Following his acclaimed Luz from 2018, Tilman Singer’s latest is an opaque and frustrating movie that confuses the more it tries to give its madness a purpose. Its aggressively stoic tone almost entirely invalidates its light comic touches, something it no less needed. This is a horror mystery anchored by a strong lead performance and some technical mastery, both of which we hope to find again in a more complete package.
Hunter Schafer is Gretchen, a 17-year-old American who, in the middle of drowning in grief, is taken to live with her father (Marton Csokas), his new wife (Jessica Henwick), and their young, mute daughter (Mila Lieu) at a resort in the Bavarian Alps. It’s less an idyllic escape and more of a prison complex, shrouded in secrecy by the towering mountains that hog the region. It’s run by Herr König (Dan Stevens), who has invited Gretchen and her family to stay there while him and dad work on his next real estate development project. Meanwhile, Gretchen goes to work the reception desk at a hotel, witnessing all sorts of bizarre behavior from its dwellers.
Gretchen starts to experience the unexplainable, most notably on a late-night bike-ride home where she’s chased by a demonic woman. In what is the film’s most chilling sequence, Gretchen frantically pedals through the winding German countryside while the figure chasing her is only illuminated for mere seconds when passing under the glow of streetlights. Throughout, Gretchen phones her late mother’s still-active cell-phone, not only to hear her voice on the answering machine, but to leave her sad and sometimes frightened messages she knows her mom will never hear. Such a striking, beautifully articulated grieving process still manages to hold weight despite an otherwise floundering picture.
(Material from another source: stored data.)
(** No page table entry names a page table. *)
Lemma inv_pte_not_table d d' i :
  user_dir d -> user_dir d' -> present (pde s d) = true -> present (pde s d') = true ->
  0 <= i < 1024 -> present (pte s (frame (pde s d)) i) = true ->
  frame (pte s (frame (pde s d)) i) <> frame (pde s d').
Proof.
  intros Hd Hd' Hp Hp' Hi He E.
  destruct (inv_tables _ _ Hinv d' Hd' Hp') as (k & _ & Hk & H1).
  pose proof (inv_kernel _ _ Hinv k) as HK.
  destruct (decide (d = d')) as [<-|Hne].
  - pose proof (refs_dir s (page_address k) d Hd) as H2. unfold dir_refs in H2.
    rewrite Hp, ref_eq in H2 by done.
    pose proof (table_refs_pte s (frame (pde s d)) (page_address k) i Hi) as H3.
    rewrite (ref_eq _ (pte _ _ _)) in H3 by (done || congruence). lia.
  - pose proof (refs_two_dirs s (page_address k) d d' Hd Hd' Hne) as H2.
    pose proof (dir_refs_pte s d i Hp Hi He) as H3. pose proof (dir_refs_pde s d' Hp') as H4.
    rewrite E, Hk in H3. rewrite Hk in H4. lia.
Qed.

(** A page with no reference is not a table. *)
Lemma inv_free_not_table k d :
  refs s (page_address k) = 0 -> user_dir d -> present (pde s d) = true ->
  frame (pde s d) <> page_address k.
Proof.
  intros H0 Hd Hp E. pose proof (refs_dir s (page_address k) d Hd) as H1.
  pose proof (dir_refs_pde s d Hp) as H2. rewrite E in H2. lia.
Qed.

Lemma inv_frame_aligned a : frame (word s a) mod 4096 = 0.
Proof. apply frame_aligned, Hinv. Qed.

Lemma inv_table_low d : user_dir d -> present (pde s d) = true -> LOW_MEM <= frame (pde s d).
Proof.
  intros Hd Hp. destruct (inv_tables _ _ Hinv d Hd Hp) as (k & [Hk _] & -> & _).
  unfold page_address. lia.
Qed.

(** The page of a present entry: below [LOW_MEM], or counted. *)
Lemma inv_entry_page d i :
  user_dir d -> present (pde s d) = true -> 0 <= i < 1024 ->
  present (pte s (frame (pde s d)) i) = true ->
  frame (pte s (frame (pde s d)) i) < LOW_MEM \/
  exists k, managed s k /\ frame (pte s (frame (pde s d)) i) = page_address k /\
    1 <= refs s (page_address k).
Proof.
  intros Hd Hp Hi He. set (e := pte s (frame (pde s d)) i) in *.
  destruct (Z.lt_ge_cases (frame e) LOW_MEM) as [|Hge]; [by left|right].
  exists ((frame e - LOW_MEM) / 4096).
  assert (frame e = page_address ((frame e - LOW_MEM) / 4096)) as E.
  { pose proof (inv_frame_aligned (frame (pde s d) + 4 * i)) as Ha. fold (pte s (frame (pde s d)) i) in Ha.
    fold e in Ha. unfold page_address, LOW_MEM in *. dmlia. }
  split_and!.
  - split; [unfold LOW_MEM in *; dmlia|]. rewrite <- E. by apply (inv_entries _ _ Hinv).
  - done.
  - rewrite <- E. pose proof (dir_refs_pte s d i Hp Hi He). fold e in H.
    pose proof (refs_dir s (frame e) d Hd). lia.
Qed.
End consequences.
Lemma slot_refs_le s p d : user_dir d -> slot_refs s p d <= refs s p.
Proof.
  intros Hd. etrans; [|by apply refs_dir]. unfold slot_refs, dir_refs.
  destruct (present _); [|lia]. pose proof (ref_range p (pde s d)). lia.
Qed.

Lemma slot_refs_same s s' p d : same_mapping s s' d -> slot_refs s' p d = slot_refs s p d.
Proof.
  intros [H1 H2]. unfold slot_refs. rewrite H1. destruct (present (pde s d)); [|done].
  apply sumZ_ext. intros i Hi. by rewrite H2 by (done || lia).
Qed.

(** The counts that the copies still to be made may reach. *)
Definition room (K : Z -> Z) (s : mm) (ds : Z) (n : nat) : Prop :=
  forall k, managed s k ->
    refs s (page_address k) + K k + sumZ (slot_refs s (page_address k)) ds n < 256.

(** One present slot: a new table is taken and filled. *)
Definition slot_step (K : Z -> Z) (s s' : mm) (ds dt : Z) (n : nat) : Prop :=
  page_inv K s' /\ slot_copied s s' ds dt /\
  (forall d, user_dir d -> d <> ds -> d <> dt -> same_mapping s s' d) /\
  (16 <= ds -> ds + Z.of_nat (Datatypes.S n) <= 1024 -> (dt < ds \/ ds + Z.of_nat (Datatypes.S n) <= dt) ->
   room K s ds (Datatypes.S n) -> room K s' (ds + 1) n).

Lemma slot_step_absent K s ds dt n :
  page_inv K s -> present (pde s ds) = false -> present (pde s dt) = false ->
  slot_step K s s ds dt n.
Proof.
  intros Hinv Hps Hpt. split_and!; [done| |done|].
  - split; [done|]. by rewrite Hps.
  - intros _ _ _ Hr k Hk. specialize (Hr k Hk). cbn [sumZ] in Hr.
    pose proof (slot_refs_nonneg s (page_address k) ds). lia.
Qed.

Lemma wp_slot_step K s ds dt n r s1 :
  page_inv K s -> user_dir ds -> user_dir dt -> ds <> dt ->
  present (pde s ds) = true ->
  (forall k, managed s k -> refs s (page_address k) + K k + slot_refs s (page_address k) ds < 256) ->
  new_table_post K s dt r s1 ->
  wp (for_range 0 1024 (copy_entry (frame (pde s ds)) r))
     (fun _ s' => slot_step K s s' ds dt n) s1.
Proof.
  intros Hinv Hds Hdt Hne Hps Hb (Hinv1 & Hp1 & Hf1 & Hz1 & Hh1 & Ho1 & Hr1 & (k0 & Hk0 & E0 & HK0) & Hr0 & _).
  rewrite E0 in *. clear r E0. pose proof (Ho1 ds Hds Hne) as [Hpd Hpt].
  assert (forall d, user_dir d -> slot_refs s (page_address k0) d = 0) as Hs0.
  { intros d Hd. pose proof (slot_refs_le s (page_address k0) d Hd).
    pose proof (slot_refs_nonneg s (page_address k0) d). lia. }
  rewrite <- Hpd, <- Hf1. eapply wp_mono.
  - apply (wp_copy_table K s1 ds dt Hinv1 Hds Hdt Hne); [by rewrite Hpd|done|by rewrite Hf1|].
    intros k Hk. unfold managed in Hk. rewrite Hh1 in Hk.
    assert (table_refs s1 (frame (pde s1 ds)) (page_address k) = slot_refs s (page_address k) ds) as ->.
    { rewrite <- (slot_refs_same s s1) by (apply Ho1; done). unfold slot_refs. by rewrite Hpd, Hps. }
    rewrite Hr1. destruct (Z.eqb_spec (page_address k) (page_address k0)) as [E|E].
    + rewrite E, (Hs0 ds Hds), Hr0.
      assert (k = k0) as -> by (unfold page_address in E; lia). lia.
    + pose proof (Hb k Hk). lia.
  - intros [] s' [Hinv' (A1 & A2 & A3 & A4 & A5 & A7)].
    assert (forall d, user_dir d -> d <> ds -> d <> dt -> same_mapping s s' d) as Hsame.
    { intros d Hd N1 N2. eapply same_mapping_trans; [by apply Ho1|by apply A4]. }
    split_and!; [done| |done|].
    + split; [congruence|]. rewrite Hps. rewrite A2. split; [done|]. intros j Hj.
      destruct (A5 j Hj) as [-> B]. rewrite Hpd in B |- *. rewrite B, (Hpt Hps j Hj). done.
    + intros Hd16 Hd1024 Hdis Hr k Hk. unfold managed in Hk. rewrite A3, Hh1 in Hk.
      specialize (Hr k Hk). cbn [sumZ] in Hr.
      rewrite (sumZ_ext _ (slot_refs s (page_address k))).
      2: { intros d Hd. apply slot_refs_same, Hsame; [unfold user_dir; lia|lia..]. }
      rewrite A7, Hr1.
      assert (table_refs s1 (frame (pde s1 ds)) (page_address k) = slot_refs s (page_address k) ds) as ->.
      { rewrite <- (slot_refs_same s s1) by (apply Ho1; done). unfold slot_refs. by rewrite Hpd, Hps. }
      destruct (Z.eqb_spec (page_address k) (page_address k0)) as [E|E]; [|lia].
      rewrite E, Hr0. rewrite (Hs0 ds Hds), sumZ_zero.
      * assert (k = k0) as -> by (unfold page_address in E; lia). lia.
      * intros d Hd. apply Hs0. unfold user_dir. lia.
Qed.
Cuckoo frequently employs an offensive sonic device that generates more annoyance than fear. Cords shimmer and shriek until an ear-piercing crescendo goes off like a raid siren. Its roots prove to be diegetic, but by the time its source is revealed, you’re already bothered to the point that you’re just relieved you won’t have to hear it again.
Hunter Schafer takes a great deal of physical and mental abuse throughout Cuckoo. She reminded me of Agathe Rousselle in the controversial and divisive Titane insofar that repeated blows to the head and face begin to slightly alter her appearance. Perhaps a metaphor for the human body’s capabilities to change and adapt? You wouldn’t know, for when Singer tries to explain what is going on with Cuckoo, not only has its rampant dullness bred apathy, but it’s too convoluted to make sensible for most.
The ultra-serious tone marries itself to deadpan dialog to the point that the film therein adopts a monotonality that compounds one’s ability to be set adrift in a sea of third act exposition. It takes a lot for a screenwriter to make Dan Stevens — who, this year alone, has been boundlessly charismatic in both Godzilla x Kong: The New Empire and Abigail — aloof and uninteresting in a villain role, but Singer has effectively managed such a feat. In an attempt to get Cuckoo to captivate with elements that make up some of the best of its genre (including dread, mystery, and initial vagueness), Singer fails to reward patient viewers with a worthy climax. One that doesn’t have everything crumbling into a muddle of incoherence would’ve been best, but once my interest was permanently lost, the only thing I anxiously awaited were the closing credits.